Brief: Every entry in this listing should be written out exactly.
━━━ Records supplied
Lemma shuffle_complete l l' : l' ≡ₚ l → ∃ code, Go.shuffle code l = l'.
Proof.
  unfold Go.shuffle. revert l. induction l' as [|x l' IH]; intros l Hp.
  - apply Permutation_nil_l in Hp. subst l. by exists [].
  - assert (Hin : x ∈ l) by (rewrite <- Hp; left).
    apply list_elem_of_lookup in Hin as [i Hi].
    pose proof (lookup_lt_Some _ _ _ Hi) as Hlt.
    assert (Hd : l' ≡ₚ delete i l).
    { apply (Permutation_cons_inv (a := x)).
      by rewrite Hp, <- delete_Permutation. }
    destruct (IH _ Hd) as [code Hc]. exists (i :: code).
    destruct (length l) as [|n] eqn:Hn; [lia|]. simpl.
    rewrite Hn, Nat.mod_small by lia. rewrite Hi. f_equal.
    rewrite <- Hc. f_equal.
    pose proof (length_delete l i (ex_intro _ x Hi)). lia.
Qed.

End range_order.

Lemma rangeMap_Permutation {V} code (m : gmap string V) :
  Go.rangeMap code m ≡ₚ map_to_list m.
Proof. apply shuffle_Permutation. Qed.

Lemma rangeMap_complete {V} (m : gmap string V) l :
  l ≡ₚ map_to_list m → ∃ code, Go.rangeMap code m = l.
Proof. apply shuffle_complete. Qed.

Lemma elem_of_rangeMap {V} code (m : gmap string V) k v :
  (k, v) ∈ Go.rangeMap code m ↔ m !! k = Some v.
Proof. by rewrite rangeMap_Permutation, elem_of_map_to_list. Qed.

Lemma NoDup_rangeMap_keys {V} code (m : gmap string V) :
  NoDup (Go.rangeMap code m).*1.
Proof. rewrite rangeMap_Permutation. apply NoDup_fst_map_to_list. Qed.

(** ** The two tool loops of the adapter *)

Section agentkit_facts.
Context {L : GoLib}.
Implicit Types (order : list nat) (agent : Agent.t) (cfg : AgentConfig.t).
Implicit Types (tool : string) (tools : list string).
━━━━━━
Your response:
Lemma shuffle_complete l l' : l' ≡ₚ l → ∃ code, Go.shuffle code l = l'.
Proof.
  unfold Go.shuffle. revert l. induction l' as [|x l' IH]; intros l Hp.
  - apply Permutation_nil_l in Hp. subst l. by exists [].
  - assert (Hin : x ∈ l) by (rewrite <- Hp; left).
    apply list_elem_of_lookup in Hin as [i Hi].
    pose proof (lookup_lt_Some _ _ _ Hi) as Hlt.
    assert (Hd : l' ≡ₚ delete i l).
    { apply (Permutation_cons_inv (a := x)).
      by rewrite Hp, <- delete_Permutation. }
    destruct (IH _ Hd) as [code Hc]. exists (i :: code).
    destruct (length l) as [|n] eqn:Hn; [lia|]. simpl.
    rewrite Hn, Nat.mod_small by lia. rewrite Hi. f_equal.
    rewrite <- Hc. f_equal.
    pose proof (length_delete l i (ex_intro _ x Hi)). lia.
Qed.

End range_order.

Lemma rangeMap_Permutation {V} code (m : gmap string V) :
  Go.rangeMap code m ≡ₚ map_to_list m.
Proof. apply shuffle_Permutation. Qed.

Lemma rangeMap_complete {V} (m : gmap string V) l :
  l ≡ₚ map_to_list m → ∃ code, Go.rangeMap code m = l.
Proof. apply shuffle_complete. Qed.

Lemma elem_of_rangeMap {V} code (m : gmap string V) k v :
  (k, v) ∈ Go.rangeMap code m ↔ m !! k = Some v.
Proof. by rewrite rangeMap_Permutation, elem_of_map_to_list. Qed.

Lemma NoDup_rangeMap_keys {V} code (m : gmap string V) :
  NoDup (Go.rangeMap code m).*1.
Proof. rewrite rangeMap_Permutation. apply NoDup_fst_map_to_list. Qed.

(** ** The two tool loops of the adapter *)

Section agentkit_facts.
Context {L : GoLib}.
Implicit Types (order : list nat) (agent : Agent.t) (cfg : AgentConfig.t).
Implicit Types (tool : string) (tools : list string).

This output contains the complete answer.